Category: Critical Care
Keywords: IPH, blood pressure management, outcome (PubMed Search)
A retrospective study analyzed data from 757 patients with spontaneous intraparenchymal hemorrhage.
Within the first 6 hours of admission, patients who had systolic blood pressure reduction between 40 – 60 mm Hg (OR 1.9, 95% CI 1.1-3.5) or reduction ≥ 60 mm Hg (OR 1.9, 95%CI 1.01-3.8) were associated with almost double likelihood of poor discharge functional outcome (defined as modified Rankin Scale 3-6).
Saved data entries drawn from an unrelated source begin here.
(* ===== verification/Replacement.v ===== *)
(** * A replace request is carried out

    The other half of [deleted_only_when_quarantined]: where nothing stands in its way
    ([obliging]), a request is carried out by the reconcile that reads it, from whatever
    status it got to before, until its Machine is gone from the API server. *)

From S2P Require Import Prelude GoStrings Kube KubeModel WorldModel Calls Capi Quarantine Rules Locator LocatorFacts QuarantineController QuarantineFacts Requests.
Open Scope stdpp_scope.

(** The device's rule is in place, in the version the cluster serves. *)
Definition ruled_in `{KubeLib} {W : Type} `{InfraAPI W} (version : string) (d : Device) (w : W) : Prop :=
  ∃ rule, (GetRule version (RuleName d) w).1 = Ok rule ∧ conflict d rule = false.

Section obliging.
Context `{KubeLib} {W R : Type} `{API W} `{InfraAPI W} `{!Locator W R}.

(** Nothing stands in the way of the devices [ds] of the Machine [m], as long as [J]: the
    Cluster can be read, DeviceTaintRules are served in [version] alone, the Machine is
    found to hold [held], a rule that is made is there to be read or was there before, and
    what is read or made for the request leaves all this as it is.

    [stored] is the Machine as the API server stores it, which nobody else writes. Patches
    are under optimistic locking, and deletions under the preconditions they carry: what is
    known is only that a patch of the Machine as it is stored is accepted, and its answer
    stored, and that a deletion that names the UID and the version stored is. *)
Record obliging (J : W → Prop) (stored : W → option Machine) (version : string) (cluster : Cluster) (m : Machine)
    (held ds : list Device) : Prop := {
  obliging_reads {A} (c : state W A) w : api_read c → J w → J (c w).2 ∧ stored (c w).2 = stored w;
  obliging_cluster w : J w → (GetCluster (MkKey (m_Namespace m) (m_ClusterName m)) w).1 = Ok cluster;
  obliging_patch base updated w : J w → stored w = Some base →
    ∃ m', (SendPatchMachine base updated true w).1 = Ok m' ∧
      J (SendPatchMachine base updated true w).2 ∧ stored (SendPatchMachine base updated true w).2 = Some m';
  obliging_delete m' w : J w → stored w = Some m' →
    let d := SendDeleteMachine m' (m_UID m') (m_ResourceVersion m') w in d.1 = Ok tt ∧ stored d.2 = None;
  obliging_served v w : J w →
    (RuleMapping v w).1 = (if decide (v = version) then Mapped else NoMatch) ∧
    J (RuleMapping v w).2 ∧ stored (RuleMapping v w).2 = stored w;
  obliging_held s : J (world s) → (locate (R:=R) cluster m s).1 = Ok held ∧
    J (world (locate (R:=R) cluster m s).2) ∧ stored (world (locate (R:=R) cluster m s).2) = stored (world s);
  obliging_create d owner now w : J w → d ∈ ds →
    let '(res, w') := SendCreateRule version (ruleFor d owner now) w in
    J w' ∧ stored w' = stored w ∧ ruled_in version d w' ∧
    match res with Ok _ => True | Err e => IsAlreadyExists e = true end;
  obliging_read name w : J w → J (GetRule version name w).2 ∧ stored (GetRule version name w).2 = stored w;
  obliging_list ls w : J w → is_ok (ListRules version ls w).1 = true ∧
    J (ListRules version ls w).2 ∧ stored (ListRules version ls w).2 = stored w;
  obliging_stay d : stable (W:=W) (ruled_in version d) (fun A c => api_call c ∨ infra_call c)
}.
End obliging.

Section carried_out.
Context `{KubeLib} `{!KubeLaws} {W R : Type} `{API W} `{InfraAPI W} `{!Locator W R} `{!LocatorLaws W R} `{!VersionLaws W}.
Context (r : MachineQuarantineReconciler) (J : W → Prop) (stored : W → option Machine) (version : string)
  (cluster : Cluster) (m0 : Machine) (held ds : list Device).
Context (Hdry : q_DryRun r = false) (Hversion : version ∈ ruleVersions).
Context (Hob : obliging (R:=R) J stored version cluster m0 held ds).
Context (t0 : list Effect).

(** The Machine [m] is stored, the rules of [done] are there, and nothing sent is taken
    back. *)
Definition good (m : Machine) (done : list Device) (s : Sys W R) : Prop :=
  J (world s) ∧ stored (world s) = Some m ∧ (∀ d, d ∈ done → ruled_in version d (world s)) ∧ t0 `prefix_of` trace s.

Lemma keeps_emit_good (m : Machine) done e : keeps (good m done) (emit e).
Proof. intros s (HJ & Hm & Hd & Ht). split_and!; [done|done|done|]. by apply prefix_app_r. Qed.

(** A call that answers [Q] as long as [J], and leaves the Machine. *)
Lemma good_call {A} m done (c : state W A) (Q : A → Prop) :
  api_call c ∨ infra_call c → (∀ w, J w → Q (c w).1 ∧ J (c w).2 ∧ stored (c w).2 = stored w) →
  triple (good m done) (call c) (fun a s => Q a ∧ good m done s).
Proof.
  intros Hc HQ s (HJ & Hm & Hd & Ht). unfold call. destruct (HQ _ HJ) as (HQa & HJ' & Hm').
  assert (Hs : ∀ d, d ∈ done → ruled_in version d (c (world s)).2)
    by (intros d Hin; by apply (obliging_stay _ _ _ _ _ _ _ Hob d A c _ Hc), Hd).
  destruct (c (world s)) as [a w]. simpl in *. split; [done|]. split_and!; simpl; [done|by etrans|done|done].
Qed.

Lemma good_api {A} m done (c : state W A) (Q : A → Prop) :
  api_read c → (∀ w, J w → Q (c w).1) → triple (good m done) (call c) (fun a s => Q a ∧ good m done s).
Proof.
  intros Hc HQ. apply good_call; [left; by apply other_calls, others_read|]. intros w HJ.
  split; [by apply HQ|]. by apply (obliging_reads _ _ _ _ _ _ _ Hob).
Qed.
Additionally, large systolic blood pressure reduction ≥ 60 mm Hg in patients with large hematoma (≥ 30.47 ml) was associated with higher likelihood of very poor functional outcome (mRS 5-6).
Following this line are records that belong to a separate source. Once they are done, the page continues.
(* ===== verification/Operator.v ===== *)
(** * The operator at work

    What [main] registered, running: reconciles of both controllers for any objects in
    any order, whatever becomes of the clusters before, between and during them, and a
    process that dies and comes back with nothing remembered. What holds of everything the
    operator ever sends is an invariant of these steps. *)

From S2P Require Import Prelude GoStrings Decision Kube KubeModel WorldModel Calls Extrr Capi Mode ClusterController ReconcileFacts Memory Quarantine Rules Locator LocatorFacts QuarantineController QuarantineFacts Requests Setup Main MainFacts.
Open Scope stdpp_scope.

(** ** Steps *)

(** The clusters, everything sent so far, and what the two controllers remember. *)
Record Operator (W R : Type) : Type := MkOperator {
  o_world : W;
  o_sent : list Effect;
  o_memory : Memory;
  o_located : R
}.
Arguments MkOperator {W R} o_world o_sent o_memory o_located.
Arguments o_world {W R} o.
Arguments o_sent {W R} o.
Arguments o_memory {W R} o.
Arguments o_located {W R} o.

Section operator.
Context `{KubeLib} {W R : Type} `{API W} `{InfraAPI W} `{!Locator W R}.

Definition starting (w : W) (x : R) : Operator W R := MkOperator w [] empty_memory x.

Definition after_poll (r : ClusterReconciler) (key : ObjectKey) (o : Operator W R) : Operator W R :=
  let s := (Reconcile r key (MkSys (o_world o) (o_sent o) (o_memory o))).2 in
  MkOperator (world s) (trace s) (memory s) (o_located o).

Definition after_replace (q : MachineQuarantineReconciler) (key : ObjectKey) (o : Operator W R) : Operator W R :=
  let s := (ReconcileQuarantine q key (MkSys (o_world o) (o_sent o) (o_located o))).2 in
  MkOperator (world s) (trace s) (o_memory o) (memory s).

Inductive op_step (cts : list controller) (o : Operator W R) : Operator W R → Prop :=
| poll_cluster r key : RunsCluster r ∈ cts → op_step cts o (after_poll r key o)
| replace_machine q key : RunsQuarantine q ∈ cts → op_step cts o (after_replace q key o)
| world_moves w : op_step cts o (MkOperator w (o_sent o) (o_memory o) (o_located o))
| process_restarts x : op_step cts o (MkOperator (o_world o) (o_sent o) empty_memory x).

(** ** What may ever be sent *)

(** Of the quarantine controller: a status moves on under optimistic locking; a rule is of a
    device of the drivers; and what the server keeps under the UID and the version a deletion
    names asks to be replaced, is replacing, and may be. *)
Definition quarantine_lawful (drivers : string → Prop) (stored : Machine → Prop) (e : Effect) : Prop :=
  match e with
  | PatchMachine base updated lock => lock = true ∧ m_Deleting base = false ∧
      m_Annotations base !! ReplaceAnnotation = None ∧ updated = set_status base "" ∨
      lock = true ∧ ∃ status, advances (status_of base) status ∧ updated = set_status base status
  | CreateRule version rule => version ∈ ruleVersions ∧
      ∃ d owner now, rule = ruleFor d owner now ∧ drivers (d_Driver d)
  | DeleteMachine _ uid version =>
      ∀ x, stored x → m_UID x = uid → m_ResourceVersion x = version →
        m_Deleting x = false ∧ status_of x = StatusReplacing ∧
        (∃ request, m_Annotations x !! ReplaceAnnotation = Some request ∧ is_ok (ParseRequest request) = true) ∧
        ∃ cluster (w : W), (GetCluster (MkKey (m_Namespace x) (m_ClusterName x)) w).1 = Ok cluster ∧
          guardReplace cluster x = None
  | RecordEvent _ _ _ _ _ => True
  | PatchRequestStatus _ _ _ => False
  end.

(** Of the cluster controller. *)
Definition cluster_lawful (e : Effect) : Prop :=
  match e with
  | PatchMachine base updated lock => patch_is_safe base updated lock
  | PatchRequestStatus _ base updated =>
      Pending base = true ∧ ∃ complete reason message now, updated = answered_object base complete reason message now
  | RecordEvent _ _ _ _ _ => True
  | DeleteMachine _ _ _ | CreateRule _ _ => False
  end.

Definition lawful (IsDNS1123Subdomain : string → list string) (f : flags) (stored : Machine → Prop) (e : Effect) : Prop :=
  f_dryRun f = false ∧
  (cluster_lawful e ∨
   f_deviceQuarantine f = true ∧
   quarantine_lawful (fun name => name ≠ "" ∧ IsDNS1123Subdomain name = [] ∧
                        name ∈ TrimSpace <$> Split (f_quarantineDrivers f) ","%char) stored e).

Record sound (IsDNS1123Subdomain : string → list string) (f : flags) (stored : Machine → Prop)
    (cts : list controller) (o : Operator W R) : Prop := {
  sound_sent : Forall (lawful IsDNS1123Subdomain f stored) (o_sent o);
  sound_memory r : RunsCluster r ∈ cts → well_formed r (o_memory o)
}.
End operator.

(** ** The controllers send what is lawful *)

Section sending.
Context `{KubeLib} `{!KubeLaws} {W : Type} `{API W}.

Lemma Reconcile_lawful (r : ClusterReconciler) key :
  spec (W:=W) (fun e => r_DryRun r = false ∧ cluster_lawful e) (Reconcile r key) (fun _ => True).
Proof. eapply spec_weaken; [apply reconcile_effects| |done]. by intros []. Qed.

Context (stored : Machine → Prop) (Hst : storage (W:=W) stored) (q : MachineQuarantineReconciler).

Lemma request_run_lawful request cluster sent m l (w : W) :
  (GetCluster (MkKey (m_Namespace m) (m_ClusterName m)) w).1 = Ok cluster →
  request_run (W:=W) q cluster request sent m l → Forall (quarantine_lawful (W:=W) (.∈ q_Drivers q) stored) l.
Proof.
  intros Hc Hrun. induction Hrun as [|sent m o t reason action note l _ IH|sent m status|sent m status m' l Ha _ _ Hm' _ IH|m version d now l _ Hv Hd _ IH|m l Hs Ha He _ IH].
  - constructor.
  - constructor; [done|by apply IH].
  - apply Forall_singleton. right. split; [done|]. by exists status.
  - constructor; [right; split; [done|]; by exists status|]. apply IH. by rewrite Hm'.
  - constructor; [|by apply IH]. split; [done|]. by exists d, (owner_of cluster m), now.
  - constructor; [|by apply IH]. intros x Hx Hu Hv.
    assert (Hm : stored m) by (destruct Ha as [(k & w' & Hg)|(b & u & w' & Hp)];
      [by eapply stored_got|by eapply stored_patched]).
    rewrite (stored_once _ Hst x m) by done. destruct He as (Hdel & Hask & Hg & Hp).
    split_and!; [done|done|by exists request|by exists cluster, w].
Qed.

Lemma ReconcileQuarantine_lawful {R : Type} `{InfraAPI W} `{!Locator W R} `{!LocatorLaws W R} `{!VersionLaws W} key (s : Sys W R) :
  ∃ l, trace (ReconcileQuarantine q key s).2 = trace s ++ l ∧
    Forall (quarantine_lawful (W:=W) (.∈ q_Drivers q) stored) l ∧ (q_DryRun q = true → l = []).
Proof.
  destruct (runs_requests q key s) as (l & Ht & Hl). exists l. split; [done|]. split.
  - destruct (decide (l = [])) as [->|Hne]; [constructor|].
    destruct (Hl Hne) as (m & Hm & Hdel & [|Hgone|request cluster w l' _ _ Hc _ Hrun]); [constructor| |].
    + apply Forall_singleton. left. by split_and!.
    + by eapply request_run_lawful.
  - intros Hd. rewrite (quarantine_dry_run q key s Hd) in Ht. apply (app_inv_head (trace s)). by rewrite app_nil_r.
Qed.
End sending.

(** ** Soundness is kept *)

(** The quarantine controller's drivers are valid names the flag lists. *)
Lemma quarantine_settings `{KubeLib} (labels_Parse : string → result error selector)
    (IsDNS1123Subdomain : string → list string) f c name :
  config_of labels_Parse IsDNS1123Subdomain f = Some c → f_deviceQuarantine f = true → name ∈ c_drivers c →
  name ≠ "" ∧ IsDNS1123Subdomain name = [] ∧ name ∈ TrimSpace <$> Split (f_quarantineDrivers f) ","%char.
Proof.
  unfold config_of. intros Hc Hq. rewrite Hq in Hc. destruct (read_selector _ f); [|done].
  destruct (ParseRestartFallback _); [|done]. destruct (_ ≫= New); [|done].
  pose proof (parse_drivers_exactly IsDNS1123Subdomain (f_quarantineDrivers f)) as Hd.
  destruct (parseDrivers _ _) as [drivers|]; [|done]. injection Hc as <-. destruct Hd as [_ Hd].
  destruct (Hd name) as [Hlist Hvalid]. simpl. intros Hin. apply Hlist in Hin as Hl. naive_solver.
Qed.

Section running.
Context `{KubeLib} `{!KubeLaws} `{ControllerRuntime} {W R : Type} `{API W} `{InfraAPI W} `{!Locator W R}.
Context `{!LocatorLaws W R} `{!VersionLaws W}.
Context (Hname : ∀ key w cluster, (GetCluster (W:=W) key w).1 = Ok cluster → cluster_key cluster = key).
Context (stored : Machine → Prop) (Hst : storage (W:=W) stored).
Context (labels_Parse : string → result error selector) (IsDNS1123Subdomain : string → list string) (f : flags).
Context {P : Type} `{Manager P} (p : P).

Local Abbreviation cts := (p_controllers (main labels_Parse IsDNS1123Subdomain f (MkProcess p [] [] [])).2).
Local Abbreviation is_sound := (sound (W:=W) (R:=R) IsDNS1123Subdomain f stored cts).

Lemma sound_starting w x : is_sound (starting w x).
Proof. constructor; [constructor|]. intros r _. apply wf_empty. Qed.

Lemma sound_step o o' : op_step cts o o' → is_sound o → is_sound o'.
Proof.
  intros Hstep [Hsent Hmem]. destruct Hstep as [r key Hr|q key Hq|w|x].
  - apply registered_from_flags in Hr as Hr'. destruct Hr' as (c & Hc & [[= Er]|[? _]]); [|done].
    set (s := MkSys (o_world o) (o_sent o) (o_memory o)).
    destruct (Reconcile_lawful r key s) as [_ (l & Ht & Hl)].
    assert (Hwf : well_formed r (memory (Reconcile r key s).2)) by (apply Reconcile_triple; [done|by apply Hmem]).
    constructor; unfold after_poll; simpl; fold s.
    + rewrite Ht. apply Forall_app. split; [done|]. eapply Forall_impl; [exact Hl|].
      intros e [Hd He]. split; [by rewrite Er in Hd|by left].
    + intros r' Hr'. apply registered_from_flags in Hr' as (c' & Hc' & [[= Er']|[? _]]); [|done].
      rewrite Hc in Hc'. injection Hc' as <-. by rewrite Er', <- Er.
  - apply registered_from_flags in Hq as (c & Hc & [?|[[= Eq] Hon]]); [done|].
    set (s := MkSys (o_world o) (o_sent o) (o_located o)).
    destruct (ReconcileQuarantine_lawful stored Hst q key s) as (l & Ht & Hl & Hdry).
    constructor; unfold after_replace; simpl; fold s; [|exact Hmem].
    rewrite Ht. apply Forall_app. split; [done|]. apply Forall_forall. intros e He.
    rewrite Forall_forall in Hl. specialize (Hl e He). split.
    + destruct (f_dryRun f) eqn:Hd; [|done]. rewrite Hdry in He by (by rewrite Eq). by apply not_elem_of_nil in He.
    + right. split; [done|]. destruct e; try done. destruct Hl as (Hv & d & owner & now & -> & Hd).
      split; [done|]. exists d, owner, now. split; [done|]. rewrite Eq in Hd. by eapply quarantine_settings.
  - by constructor.
  - constructor; [done|]. intros r _. apply wf_empty.
Qed.

Lemma reachable_sound w x o : rtc (op_step cts) (starting w x) o → is_sound o.
Proof.
  revert o. apply rtc_ind_r; [apply sound_starting|]. intros o1 o2 _ Hstep. by apply sound_step.
Qed.
End running.

(** C6: whatever the operator runs into and however often its process starts over, with the
    flags it was started with everything it has ever sent is lawful. In a dry run that is
    nothing. A patch of a Machine is the marking of a Machine that passes every guard, the
    release or the replacement of this operator's own restart mark, under optimistic locking,
    or, with --device-quarantine only, the next status of a replace request; requests are
    answered while pending; rules are made for devices of the drivers listed; and the server
    finds under the UID and the version of every deletion a Machine that asks to be replaced,
    is replacing, and passes every guard for its Cluster. And what is remembered makes sense
    at any time. *)
Theorem everything_sent_is_lawful `{KubeLib} {HK : KubeLaws} `{ControllerRuntime} {W R : Type} `{API W} `{InfraAPI W}
    `{!Locator W R} {HL : LocatorLaws W R} {HV : VersionLaws W}
    (Hname : ∀ key w cluster, (GetCluster (W:=W) key w).1 = Ok cluster → cluster_key cluster = key)
    (stored : Machine → Prop) (Hst : storage (W:=W) stored)
    (labels_Parse : string → result error selector) (IsDNS1123Subdomain : string → list string) (f : flags)
    {P : Type} `{Manager P} (p : P) (w : W) (x : R) (o : Operator W R) :
  let cts := p_controllers (main labels_Parse IsDNS1123Subdomain f (MkProcess p [] [] [])).2 in
  rtc (op_step cts) (starting w x) o →
  Forall (lawful (W:=W) IsDNS1123Subdomain f stored) (o_sent o) ∧ (f_dryRun f = true → o_sent o = []) ∧
  ∀ r, RunsCluster r ∈ cts → well_formed r (o_memory o).
Proof.
  intros cts Hrun. destruct (reachable_sound Hname stored Hst labels_Parse IsDNS1123Subdomain f p w x o Hrun) as [Hsent Hmem].
  split_and!; [done| |done]. intros Hd. destruct (o_sent o) as [|e l]; [done|].
  apply Forall_cons in Hsent as [[Hdry _] _]. congruence.
Qed.

(** ** Witness: a process that starts over and finds a Machine to replace. *)

#[local] Existing Instance lib.
#[local] Existing Instance lib_laws.
#[local] Existing Instance versioned.
#[local] Existing Instance versioned_infra.
#[local] Existing Instance versioned_versions.
#[local] Existing Instance runtime.
#[local] Existing Instance framework.

Definition working_flags : flags :=
  MkFlags "0" ":8081" "" "report" "" "gpu.nvidia.com" false false true 0.

Definition working : list controller :=
  p_controllers (main a_parser (fun _ => []) working_flags (MkProcess tt [] [] [])).2.

Example quarantine_runs : working !! 1 = Some (RunsQuarantine q_reconciler).
Proof. vm_compute. reflexivity. Qed.

Lemma versioned_names key w cluster : (GetCluster (W:=nat * World) key w).1 = Ok cluster → cluster_key cluster = key.
Proof. intros Hc. apply (api_names_clusters key w.2). by destruct w. Qed.

Definition replaced : Operator (nat * World) unit :=
  after_replace q_reconciler q_key
    (MkOperator (0, q_world asked) [] empty_memory tt).

Lemma everything_sent_is_lawful_witness :
  ∃ version, deletions (o_sent replaced) = [("m-uid", version)] ∧
    Forall (lawful (W:=nat * World) (fun _ => []) working_flags (fun x => ∃ n, x = state_at n)) (o_sent replaced).
Proof.
  exists "2". split; [vm_compute; reflexivity|].
  refine (proj1 (everything_sent_is_lawful versioned_names (fun x => ∃ n, x = state_at n) versioned_storage a_parser
    (fun _ => []) working_flags tt (0, q_world asked) tt replaced _)).
  eapply rtc_l; [apply (process_restarts _ _ tt)|]. apply rtc_once. apply replace_machine.
  eapply list_elem_of_lookup_2. exact quarantine_runs.
Defined.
Take home points: while more studies are still needed to confirm these observations, perhaps we may not want to drop blood pressure in patients with spontaneous intraparenchymal hemorrhage too much and too fast.
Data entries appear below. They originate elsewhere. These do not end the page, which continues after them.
(** * filesconversion: the conversion pipeline of [src/app/page.tsx]

    A shallow embedding of the in-browser image converter: the file
    validator, the SVG sizing heuristic, the ICO container builder and the
    batch orchestrator [convertAll], followed by the properties the
    specification states about them.

    Conventions.
    - A byte buffer ([ArrayBuffer], [Uint8Array]) is a [list Z] of bytes;
      the [DataView] setters write out the wrap-around of their width.
    - A JavaScript exception is a value of [exn]; code that may throw
      returns an [outcome].
    - Browser collaborators (the DOM parser, [parseFloat], the image
      decoder, the canvas encoder, the archive writer) are not part of the
      repository: they are the fields of an environment the orchestrator is
      parameterised by. *)

From Stdlib Require Import Ascii String QArith.
From stdpp Require Import base numbers list strings gmap.

Local Open Scope Z_scope.

(** ** Exceptions and fallible computations *)

(** What a [catch] clause can receive: an [Error] instance carrying its
    message, or any other thrown value. *)
Inductive exn : Type :=
  | JsError (message : string)
  | JsThrown.

Inductive outcome (A : Type) : Type :=
  | Ok (a : A)
  | Throw (e : exn).
Arguments Ok {A} a.
Arguments Throw {A} e.

#[global] Instance outcome_ret : MRet outcome := fun _ a => Ok a.
#[global] Instance outcome_bind : MBind outcome := fun _ _ f m =>
  match m with
  | Ok a => f a
  | Throw e => Throw e
  end.

(** ** Blobs and byte buffers *)

Record Blob : Type := mkBlob {
  blob_data : list Z;
  blob_type : string;
}.

Module DataView.

Definition RangeError : exn :=
  JsError "Offset is outside the bounds of the DataView".

(** [new ArrayBuffer(n)]: [n] zero bytes. The allocation is taken to
    succeed; an engine that cannot allocate the block throws a
    [RangeError] here. *)
Definition new_ArrayBuffer (n : nat) : list Z := replicate n 0.

(** [view.setUint8(byteOffset, value)]: the value modulo 2^8. *)
Definition setUint8 (buf : list Z) (byteOffset : nat) (value : Z)
  : outcome (list Z) :=
  if (byteOffset + 1 <=? length buf)%nat
  then Ok (<[byteOffset := value `mod` 256]> buf)
  else Throw RangeError.

(** [view.setUint16(byteOffset, value, littleEndian)]: the value modulo
    2^16, low byte first when [littleEndian]. *)
Definition setUint16 (buf : list Z) (byteOffset : nat) (value : Z)
    (littleEndian : bool) : outcome (list Z) :=
  if (byteOffset + 2 <=? length buf)%nat
  then
    let v := value `mod` 65536 in
    let b0 := Z.land v 255 in
    let b1 := Z.land (Z.shiftr v 8) 255 in
    Ok (if littleEndian
        then <[(byteOffset + 1)%nat := b1]> (<[byteOffset := b0]> buf)
        else <[(byteOffset + 1)%nat := b0]> (<[byteOffset := b1]> buf))
  else Throw RangeError.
The Magnitude of Blood Pressure Reduction Predicts Poor In-Hospital Outcome in Acute Intracerebral Hemorrhage.
Afshin A Divani, Xi Liu, Alexander Petersen, Simona Lattanzi, Craig S Anderson, Wendy Ziai, Michel T Torbey, Tom J Moullaali, Michael L James, Alibay Jafarli, Stephan A Mayer, Jose I Suarez, J Claude Hemphill, Mario Di Napoli.
Neurocrit Care. 2020 Oct;33(2):389-398. doi: 10.1007/s12028-020-01016-z.